The Williamses’ attorney, Peter Ginsberg, said the decision was a victory in that the judge ruled that the NFL was an employer of the players, violated the state law and must abide by it.
“The results are decidedly mixed,” he said. “All NFL players and the state of Minnesota have gained an important victory. No employer can stand above the law, including the NFL. We are obviously disappointed that, despite violating Kevin and Pat’s rights, the NFL still is threatening to suspend them. Kevin and Pat should be admired for the battle that they waged, not only for all NFL players but for all employees throughout the state of Minnesota.”
The Associated Press left messages with spokesmen for the NFL and the Vikings seeking comment.
If the NFL is ultimately allowed to impose punishment at the start of the upcoming season, the Vikings would be without the heart of their stout run defense for a quarter of the season. It wasn’t immediately clear, however, how long the appeals process might take.
Major League Baseball, the National Basketball Association and the National Hockey League all filed briefs in support of the NFL’s position. The U.S. Anti-Doping Agency filed a similar motion on its own.

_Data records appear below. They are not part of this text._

(** * Fast R-CNN multi-GPU training driver: [lib/fast_rcnn/train.py]

    A shallow embedding of [SolverWrapper] ([__init__], [snapshot],
    [train_model]), [filter_roidb], [train_net] and [train_net_multi_gpus],
    followed by the properties of the training loop, the snapshot transform
    and the process fan-out.

    Conventions.
    - Python integers are [Z]; [%] is [Z.modulo] (both take the sign of the
      divisor) and raises [ZeroDivisionError] on a zero divisor.
    - numpy and Python floating point is kept abstract in the class
      [Numeric]: the development never looks inside a float, so every
      theorem holds for IEEE arithmetic as well as for exact arithmetic.
    - A method that mutates [self], the file system or stderr is a function
      from the state to an [outcome]: a value and the new state, or an
      exception and the state it left.  Loops run on fuel; [train_model]
      is shown never to exhaust it. *)

From Stdlib Require Import ZArith List String Ascii Bool Lia QArith.
From Stdlib Require Import DecimalString DecimalZ DecimalFacts DecimalPos.
From stdpp Require Import base option list gmap strings fin_maps.

Local Open Scope string_scope.
Local Open Scope Z_scope.

(** ** Exceptions and outcomes *)

Inductive exn : Type :=
  | AssertionError (msg : option string)
  | ZeroDivisionError
  | ValueError
  | TypeError
  | IndexError
  | IOError (path : string).

Inductive outcome (St A : Type) : Type :=
  | Ok (a : A) (s : St)
  | Raise (e : exn) (s : St)
  | Diverge (s : St).
Arguments Ok {St A} a s.
Arguments Raise {St A} e s.
Arguments Diverge {St A} s.

(** The state in which a computation has ended. *)
Definition final_state {St A} (o : outcome St A) : St :=
  match o with
  | Ok _ s | Raise _ s | Diverge s => s
  end.

Definition M (St A : Type) : Type := St -> outcome St A.

Definition ret {St A} (a : A) : M St A := fun s => Ok a s.

Definition bind {St A B} (m : M St A) (k : A -> M St B) : M St B :=
  fun s =>
    match m s with
    | Ok a s' => k a s'
    | Raise e s' => Raise e s'
    | Diverge s' => Diverge s'
    end.

Definition raise {St A} (e : exn) : M St A := fun s => Raise e s.
Definition get {St} : M St St := fun s => Ok s s.
Definition modify {St} (f : St -> St) : M St unit := fun s => Ok tt (f s).

Notation "x <- c ;; k" := (bind c (fun x => k))
  (at level 100, c at next level, right associativity).
Notation "c ;;; k" := (bind c (fun _ => k))
  (at level 100, right associativity).

(** [assert cond] and [assert cond, msg]. *)
Definition py_assert {St} (cond : bool) (msg : option string) : M St unit :=
  if cond then ret tt else raise (AssertionError msg).

(** [a % b] on Python integers. *)
Definition py_mod {St} (a b : Z) : M St Z :=
  if b =? 0 then raise ZeroDivisionError else ret (a mod b).

(** [while cond: body], with the loop-carried locals of type [L].
    The guard is tested before the fuel, so that [fuel] iterations of the
    body are available; [Diverge s] is a computation that never returns,
    stuck in state [s]. *)
Fixpoint while_ {St L} (fuel : nat) (cond : L -> St -> bool)
    (body : L -> M St L) (l : L) : M St L :=
  fun s =>
    if cond l s then
      match fuel with
      | O => Diverge s
      | S fuel' =>
          match body l s with
          | Ok l' s' => while_ fuel' cond body l' s'
          | Raise e s' => Raise e s'
          | Diverge s' => Diverge s'
          end
      end
    else Ok l s.

(** ** Strings: ['{:d}'.format], [os.path.join] *)

(** ['{:d}'.format(n)] and ['{}'.format(n)] for an integer [n]. *)
Definition format_d (n : Z) : string := NilZero.string_of_int (Z.to_int n).

Definition startswith_slash (s : string) : bool :=
  match s with
  | String c _ => Ascii.eqb c "/"%char
  | EmptyString => false
  end.

Fixpoint endswith_slash (s : string) : bool :=
  match s with
  | EmptyString => false
  | String c EmptyString => Ascii.eqb c "/"%char
  | String _ rest => endswith_slash rest
  end.

(** [posixpath.join(a, b)]. *)
Definition os_path_join (a b : string) : string :=
  if startswith_slash b then b
  else if String.eqb a "" || endswith_slash a then a +:+ b
  else a +:+ "/" +:+ b.

(** ** Floating point, kept abstract *)

Class Numeric : Type := {
  (** element type of a parameter blob (float32 in Caffe) *)
  blob_t : Type;
  (** element type of the normalization statistics *)
  stat_t : Type;
  (** Python floats: overlaps, thresholds, aspect ratios *)
  real_t : Type;
  (** [w * s], a blob element times a statistic *)
  mul_bs : blob_t -> stat_t -> stat_t;
  (** [x + m] on statistics *)
  add_ss : stat_t -> stat_t -> stat_t;
  (** the cast done by [blob.data[...] = value] *)
  cast_sb : stat_t -> blob_t;
  real_ge : real_t -> real_t -> bool;
  real_lt : real_t -> real_t -> bool;
  real_gt : real_t -> real_t -> bool;
  (** [a / float(b)] for integers [a], [b] with [b <> 0] *)
  real_div : Z -> Z -> real_t
}.

(** Exact arithmetic: integer blobs and statistics, rational reals. *)
Definition exact_numeric : Numeric := {|
  blob_t := Z; stat_t := Z; real_t := Q;
  mul_bs := Z.mul; add_ss := Z.add; cast_sb := fun x => x;
  real_ge := fun x y => Qle_bool y x;
  real_lt := fun x y => Qle_bool x y && negb (Qeq_bool x y);
  real_gt := fun x y => Qle_bool y x && negb (Qeq_bool x y);
  real_div := fun a b => Qdiv (inject_Z a) (inject_Z b)
|}.

(** ** numpy broadcasting on the leading axis *)

Section Broadcast.
Context {A B C : Type}.

(** [xs op ys] for arrays whose leading axes have lengths [length xs] and
    [length ys]: equal lengths pair up, a length-1 axis is stretched, any
    other combination is a [ValueError]. *)
Definition broadcast (f : A -> B -> C) (xs : list A) (ys : list B)
    : option (list C) :=
  if (length xs =? length ys)%nat then Some (zip_with f xs ys)
  else match xs, ys with
       | [x], _ => Some (map (f x) ys)
       | _, [y] => Some (map (fun x => f x y) xs)
       | _, _ => None
       end.

(** [old[...] = new]: [new] must have the length of [old] or length 1. *)
Definition assign (g : C -> A) (old : list A) (new : list C)
    : option (list A) :=
  if (length new =? length old)%nat then Some (map g new)
  else match new with
       | [c] => Some (map (fun _ => g c) old)
       | _ => None
       end.
End Broadcast.

(** ** Data model *)

(** The fields of [cfg.TRAIN] (and [cfg.RNG_SEED]) read by [train.py]. *)
Record Cfg `{Numeric} : Type := {
  TRAIN_BBOX_REG : bool;
  TRAIN_BBOX_NORMALIZE_TARGETS : bool;
  TRAIN_BBOX_NORMALIZE_TARGETS_PRECOMPUTED : bool;
  TRAIN_HAS_RPN : bool;
  TRAIN_SNAPSHOT_INFIX : string;
  TRAIN_SNAPSHOT_ITERS : Z;
  TRAIN_IMS_PER_BATCH : Z;
  TRAIN_REAL_BATCH_SIZE : Z;
  TRAIN_FG_THRESH : real_t;
  TRAIN_BG_THRESH_HI : real_t;
  TRAIN_BG_THRESH_LO : real_t;
  TRAIN_MIN_IM_RATIO : real_t;
  RNG_SEED : Z
}.

(** The fields of the solver prototxt ([caffe_pb2.SolverParameter]) that are
    read: [self.solver_param] and [self.solver.param] come from the same
    file. *)
Record SolverParameter : Type := {
  snapshot_prefix : string;
  display : Z;
  iter_size : Z;
  layer_wise_reduce : bool
}.

(** A parameter group [net.params[name]] of an inner-product layer:
    [[0].data] is the weight matrix, one row per output dimension, and
    [[1].data] the bias vector. *)
Record layer `{Numeric} : Type := {
  weight : list (list blob_t);
  bias : list blob_t
}.

(** What a [SolverWrapper] method can read and write: the attributes of
    [self] (with the solver's iteration counter and parameters), the
    checkpoint files written so far, and the lines sent to stderr
    (rank and iteration; the timing is not modelled). *)
Record session `{Numeric} : Type := {
  output_dir : string;
  rank : Z;
  bbox_means : option (list stat_t);
  bbox_stds : option (list stat_t);
  solver_iter : Z;
  net_params : gmap string layer;
  solver_param : SolverParameter;
  disk : gmap string (gmap string layer);
  fs_writable : string -> bool;
  stderr : list (Z * Z)
}.

Section Setters.
Context `{Numeric}.

Definition set_iter (i : Z) (s : session) : session :=
  {| output_dir := output_dir s; rank := rank s;
     bbox_means := bbox_means s; bbox_stds := bbox_stds s;
     solver_iter := i; net_params := net_params s;
     solver_param := solver_param s; disk := disk s;
     fs_writable := fs_writable s; stderr := stderr s |}.

Definition set_params (p : gmap string layer) (s : session) : session :=
  {| output_dir := output_dir s; rank := rank s;
     bbox_means := bbox_means s; bbox_stds := bbox_stds s;
     solver_iter := solver_iter s; net_params := p;
     solver_param := solver_param s; disk := disk s;
     fs_writable := fs_writable s; stderr := stderr s |}.

Definition set_disk (d : gmap string (gmap string layer)) (s : session)
    : session :=
  {| output_dir := output_dir s; rank := rank s;
     bbox_means := bbox_means s; bbox_stds := bbox_stds s;
     solver_iter := solver_iter s; net_params := net_params s;
     solver_param := solver_param s; disk := d;
     fs_writable := fs_writable s; stderr := stderr s |}.

Definition set_stderr (e : list (Z * Z)) (s : session) : session :=
  {| output_dir := output_dir s; rank := rank s;
     bbox_means := bbox_means s; bbox_stds := bbox_stds s;
     solver_iter := solver_iter s; net_params := net_params s;
     solver_param := solver_param s; disk := disk s;
     fs_writable := fs_writable s; stderr := e |}.
End Setters.

(** The parts of Caffe that [train.py] calls and that compute something the
    model depends on. *)
Record Caffe `{Numeric} : Type := {
  (** the parameter update of [solver.step(1)] at a given iteration *)
  sgd_update : Z -> gmap string layer -> gmap string layer;
  (** the parameters of the net that [caffe.SGDSolver(prototxt)] builds *)
  init_net : string -> gmap string layer;
  (** the solver settings parsed from the prototxt *)
  read_solver_param : string -> SolverParameter;
  (** [net.copy_from(pretrained_model)] *)
  copy_from : string -> gmap string layer -> gmap string layer;
  (** the parameters a rank holds after [nccl.bcast()] *)
  nccl_bcast : Z -> gmap string layer -> gmap string layer
}.

(** ** [SolverWrapper.snapshot] and [SolverWrapper.train_model] *)

Section SolverWrapper.
Context `{Numeric} (cfg : Cfg) (caffe : Caffe).

(** A numpy expression that cannot be broadcast raises [ValueError]. *)
Definition numpy {A} (r : option A) : M session A :=
  match r with
  | Some a => ret a
  | None => raise ValueError
  end.

(** Arithmetic on an attribute that holds [None] raises [TypeError]. *)
Definition ndarray_attr {A} (r : option A) : M session A :=
  match r with
  | Some a => ret a
  | None => raise TypeError
  end.

(** [net.params['bbox_pred'][0].data * self.bbox_stds[:, np.newaxis]] *)
Definition scale_weight (w : list (list blob_t)) (stds : list stat_t)
    : option (list (list stat_t)) :=
  broadcast (fun row s => map (fun x => mul_bs x s) row) w stds.

Definition set_weight (name : string) (w : list (list blob_t))
    : M session unit :=
  modify (fun s =>
    match net_params s !! name with
    | Some l =>
        set_params (<[name := {| weight := w; bias := bias l |}]>
                      (net_params s)) s
    | None => s
    end).

Definition set_bias (name : string) (b : list blob_t) : M session unit :=
  modify (fun s =>
    match net_params s !! name with
    | Some l =>
        set_params (<[name := {| weight := weight l; bias := b |}]>
                      (net_params s)) s
    | None => s
    end).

The NFL and the other leagues argued that their own collectively bargained drug-testing programs would be at risk if state-level challenges like the Williamses were allowed to proceed. USADA argued that uniform rules are needed “to ensure a level playing field.”
The case dates to October 2008, when news leaked that several NFL players, including the Williamses, had tested positive for the diuretic bumetanide, which the NFL has banned because it can mask the presence of steroids.
The Williamses acknowledged taking the weight-loss supplement StarCaps the night before a weigh-in during training camp. StarCaps contained bumetanide but did not list it as an ingredient on the label. The players testified they would not have taken StarCaps if they had known it contained the banned drug.
One of the key issues in the trial was whether the Williamses, who are not related, were employees of the Vikings, the NFL or both, as they contended during the trial. The NFL had argued that they were Vikings employees only, so the league wasn’t subject to the state law. Larson disagreed, calling the NFL a “joint employer.”
It emerged in earlier proceedings that NFL officials had known that StarCaps contained bumetanide, but chose not to disclose that to players.
The NFL’s no-tolerance policy holds players responsible for knowing what they put into their bodies. While that was a key issue at earlier stages of the case, it wasn’t much of a legal factor by the time it finally went to trial before Larson on the narrower issues of notification and confidentiality.